What many modern Christians fear when they read this passage that begins with “Wives submit…” is that Paul expects our households run like a kingdom in which the husband is the king and everyone bows and obeys his every wish. But if that was the case, then Paul’s instructions would only be for the wife, children and servants - after all, if the husband is a king, he doesn’t need any rules! In fact, there are pagan moral codes from this era that do exactly that.
But Paul does something different. He lays out all the relationships in the family and makes everyone responsible for looking out for each others’ needs. Wives look out for their husbands, and husbands are also responsible for being kind and loving in return. Children need to obey their parents, but parents (“parents” is a better translation than “fathers” in verse 21) should not abuse their power over the children.
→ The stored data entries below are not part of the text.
Lemma validateNoExposedPII_ignores_case_witness :
  validateNoExposedPII (toUpperCase "ask John")
    [("John", PLACEHOLDERS.STUDENT_FIRST)]
  = validateNoExposedPII "ask John" [("John", PLACEHOLDERS.STUDENT_FIRST)].
Proof.
  exact (proj2 (proj1 (validateNoExposedPII_ignores_case "ask John"
                         [("John", PLACEHOLDERS.STUDENT_FIRST)]) eq_refl)).
Defined.

Lemma occurs_ci_inside (k pre text post : string) :
  occurs_ci k text -> occurs_ci k (pre ++ text ++ post).
Proof.
  intros (a & mid & b & -> & Hm).
  exists (pre ++ a), mid, (b ++ post). split; [|exact Hm].
  now rewrite !append_assoc.
Qed.

(** X11. ASCII text around an ASCII text hides nothing from the
    validator: every value reported for a text is reported for any text
    that contains it, so a text is clean whenever a text containing it
    is. *)
Theorem validateNoExposedPII_monotone
        (pre text post : string) (mappings : PIIMappings) :
  ascii_only (pre ++ text ++ post) = true ->
  (forall realValue,
      In realValue (exposedValues (validateNoExposedPII text mappings)) ->
      In realValue
         (exposedValues
            (validateNoExposedPII (pre ++ text ++ post) mappings))) /\
  (isClean (validateNoExposedPII (pre ++ text ++ post) mappings) = true ->
   isClean (validateNoExposedPII text mappings) = true).
Proof.
  intros _.
  assert (H : forall k,
             In k (exposedValues (validateNoExposedPII text mappings)) ->
             In k (exposedValues
                     (validateNoExposedPII (pre ++ text ++ post) mappings))).
  { intros k Hk. apply in_exposedValues in Hk as (Hin & Hlen & Hocc).
    apply in_exposedValues. repeat split; auto.
    now apply occurs_ci_inside. }
  split; [exact H|].
  unfold validateNoExposedPII at 1 2. cbn [isClean].
  rewrite !Nat.eqb_eq, !length_zero_iff_nil. intros Hnil.
  change (exposedValues (validateNoExposedPII text mappings) = []).
  remember (exposedValues (validateNoExposedPII text mappings)) as found eqn:E.
  destruct found as [|k l]; [reflexivity|].
  exfalso. specialize (H k (or_introl eq_refl)).
  unfold validateNoExposedPII in H. cbn [exposedValues] in H.
  now rewrite Hnil in H.
Qed.

Lemma validateNoExposedPII_monotone_witness :
  In "John"
     (exposedValues
        (validateNoExposedPII ("Dear " ++ "john" ++ ", welcome")
           [("John", PLACEHOLDERS.STUDENT_FIRST)])).
Proof.
  apply (proj1 (validateNoExposedPII_monotone "Dear " "john" ", welcome"
                  [("John", PLACEHOLDERS.STUDENT_FIRST)] eq_refl)).
  now left.
Defined.

(* ================================================================== *)
(** * The texts of a masked structured value *)
(* ================================================================== *)

Lemma leaves_masked (mappings : PIIMappings) (v : JsValue) :
  forall s,
    In s (leaves (maskPIIInObject v mappings)) ->
    exists t, In t (leaves v) /\ s = maskPII t mappings.
Proof.
  induction v as [t|items IH|props IH|n|b| |] using JsValue_induction;
    intros s Hs; try (now destruct Hs).
  - destruct Hs as [<-|[]]. exists t. split; [now left | reflexivity].
  - cbn [maskPIIInObject leaves] in Hs.
    apply in_flat_map in Hs as (y & Hy & Hs).
    apply in_map_iff in Hy as (x & <- & Hx).
    rewrite Forall_forall in IH.
    destruct (IH x Hx s Hs) as (t & Ht & ->).
    exists t. split; [|reflexivity].
    cbn [leaves]. apply in_flat_map. now exists x.
  - cbn [maskPIIInObject leaves] in Hs.
    apply in_flat_map in Hs as ([k y] & Hy & Hs).
    assert (Hy' : In y (map snd
                    (assign_into []
                       (own_writes
                          (entries
                             (map (fun e : string * JsValue =>
                                     let (key, value) := e in
                                     (key, maskPIIInObject value mappings))
                                  props)))))).
    { rewrite <- (assign_each_own _ _ []) by reflexivity.
      apply in_map_iff. now exists (k, y). }
    apply in_assign_into_values in Hy' as [[]|Hy'].
    apply in_map_iff in Hy' as ([k' y'] & Hyy & He). simpl in Hyy. subst y'.
    apply in_own_writes in He as [_ He].
    apply (proj1 (in_entries _ _ _)) in He.
    apply in_map_iff in He as ([k0 x] & Heq & Hx).
    injection Heq as -> <-.
    rewrite Forall_forall in IH.
    destruct (IH (k', x) Hx s Hs) as (t & Ht & ->).
    exists t. split; [|reflexivity].
    cbn [leaves]. apply in_flat_map. now exists (k', x).
Qed.

(** X12. Every text of the value [maskPIIInObject] returns is the
    [maskPII] of a text of the value it was given, whatever the value
    (records with a repeated key or a key [__proto__] included); so with
    an ASCII table that keeps its keys apart from its placeholders, and
    ASCII texts in the value, no text of the result holds a non-empty
    key of the table, in any case of the letters. *)
Theorem maskPIIInObject_texts (v : JsValue) (mappings : PIIMappings) :
  (forall s,
      In s (leaves (maskPIIInObject v mappings)) ->
      exists t, In t (leaves v) /\ s = maskPII t mappings) /\
  (separated mappings = true -> ascii_table mappings = true ->
   forallb ascii_only (leaves v) = true ->
   forall s realValue,
     In s (leaves (maskPIIInObject v mappings)) ->
     In realValue (keys mappings) -> 0 < length realValue ->
     ~ occurs_ci realValue s).
Proof.
  split; [apply leaves_masked|].
  intros Hsep _ _ s k Hs Hk Hlen.
  apply leaves_masked in Hs as (t & _ & ->).
  apply (maskPII_clean mappings Hsep t k Hk).
  intros ->. simpl in Hlen. lia.
Qed.

Lemma maskPIIInObject_texts_witness :
  let table := createPIIMappings sample_host (only_name "John Smith") in
  let v := JObject [("note", JString "John is here");
                    ("tags", JArray [JString "smith"; JNumber 3%Z])] in
  In "[STUDENT_FIRST] is here" (leaves (maskPIIInObject v table)) /\
  ~ occurs_ci "John" "[STUDENT_FIRST] is here".
Proof.
  intros table v. split; [now left|].
  apply (proj2 (maskPIIInObject_texts v table) eq_refl eq_refl eq_refl
               "[STUDENT_FIRST] is here" "John").
  - now left.
  - vm_compute. tauto.
  - simpl. lia.
Defined.

(* ================================================================== *)
(** * The chat route and the call of the model *)
(* ================================================================== *)

Section Conversation.

Import ChatRoute.
Local Open Scope list_scope.

Lemma at_index_last (A : Type) (l : list A) (a : A) :
  at_index (l ++ [a]) (Z.of_nat (List.length (l ++ [a])) - 1)%Z = Some a.
Proof.
  unfold at_index. rewrite length_app. simpl.
  destruct (Z.ltb_spec (Z.of_nat (List.length l + 1) - 1) 0); [lia|].
  replace (Z.to_nat (Z.of_nat (List.length l + 1) - 1)) with (List.length l)
    by lia.
  rewrite nth_error_app2 by lia. now rewrite Nat.sub_diag.
Qed.

Lemma at_index_empty (A : Type) :
  at_index (@nil A) (Z.of_nat (List.length (@nil A)) - 1)%Z = None.
Proof. reflexivity. Qed.

Lemma slice_but_last_app (A : Type) (l : list A) (a : A) :
  slice_but_last (l ++ [a]) = l.
Proof.
  unfold slice_but_last. rewrite length_app. simpl.
  replace (List.length l + 1 - 1) with (List.length l + 0) by lia.
  rewrite firstn_app_2. simpl. apply app_nil_r.
Qed.

Lemma ends_with_last (A : Type) (l : list A) :
  l <> [] -> exists l' a, l = l' ++ [a].
Proof.
  intros H. destruct (exists_last H) as (l' & a & ->). now exists l', a.
Qed.

Lemma chat_sends (apiKey : option string) (l : list ChatMessage)
      (a : ChatMessage) (systemPrompt : option string) :
  opt_truthy apiKey = true ->
  chat apiKey (l ++ [a]) systemPrompt =
  SendMessage systemPrompt
    (map (fun msg => {| content_role := role msg; parts := [content msg] |})
         l)
    (content a).
Proof.
  intros Hkey. unfold chat. rewrite Hkey. cbn [negb].
  rewrite at_index_last, slice_but_last_app. f_equal.
  apply map_ext. intros [[] c]; reflexivity.
Qed.

Lemma flat_map_parts (l : list ChatMessage) :
  flat_map parts
    (map (fun msg => {| content_role := role msg; parts := [content msg] |})
         l)
  = map content l.
Proof. induction l as [|m l IH]; simpl; [reflexivity | now rewrite IH]. Qed.

(** X13. With an API key in the environment and at least one message,
    [chat] hands the model every message text exactly once and in order:
    all but the last as the history, each with the role of its message,
    and the last as the message sent; the system prompt is passed on as
    it is. *)
Theorem chat_sends_every_message
        (apiKey : option string) (messages : list ChatMessage)
        (systemPrompt : option string) :
  opt_truthy apiKey = true -> messages <> [] ->
  exists history text,
    chat apiKey messages systemPrompt
    = SendMessage systemPrompt history text /\
    map content_role history = map role (slice_but_last messages) /\
    List.length history = List.length messages - 1 /\
    texts_sent (chat apiKey messages systemPrompt) = map content messages.
Proof.
  intros Hkey Hne. destruct (ends_with_last _ messages Hne) as (l & a & ->).
  rewrite (chat_sends apiKey l a systemPrompt Hkey).
  eexists _, _. split; [reflexivity|]. repeat split.
  - rewrite slice_but_last_app, map_map. reflexivity.
  - rewrite length_map, length_app. simpl. lia.
  - cbn [texts_sent]. rewrite flat_map_parts, map_app. reflexivity.
Qed.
Notice that each person is responsible for themselves - the passage never tells parents to “make sure your children do” this or that. No one is told to manage or dominate another. Instead, we are supposed to police ourselves as we carry out the job of taking care of the needs of others.
In short, Paul expects the Christian household to be defined by love - just as everything Christians do should be. Love requires that we look out for the needs of others, not just our own desires. Love compels us to act with kindness and fairness toward others, rather than finding ways to take advantage of them.
Are your actions at home motivated by love? Do you treat your family members with kindness and fairness? Or have you fallen into a routine of harshness and selfishness toward your siblings, parents or children? Ask God to help you live a loving home life, and to show you ways where you can be more like Christ in dealing with drama at home.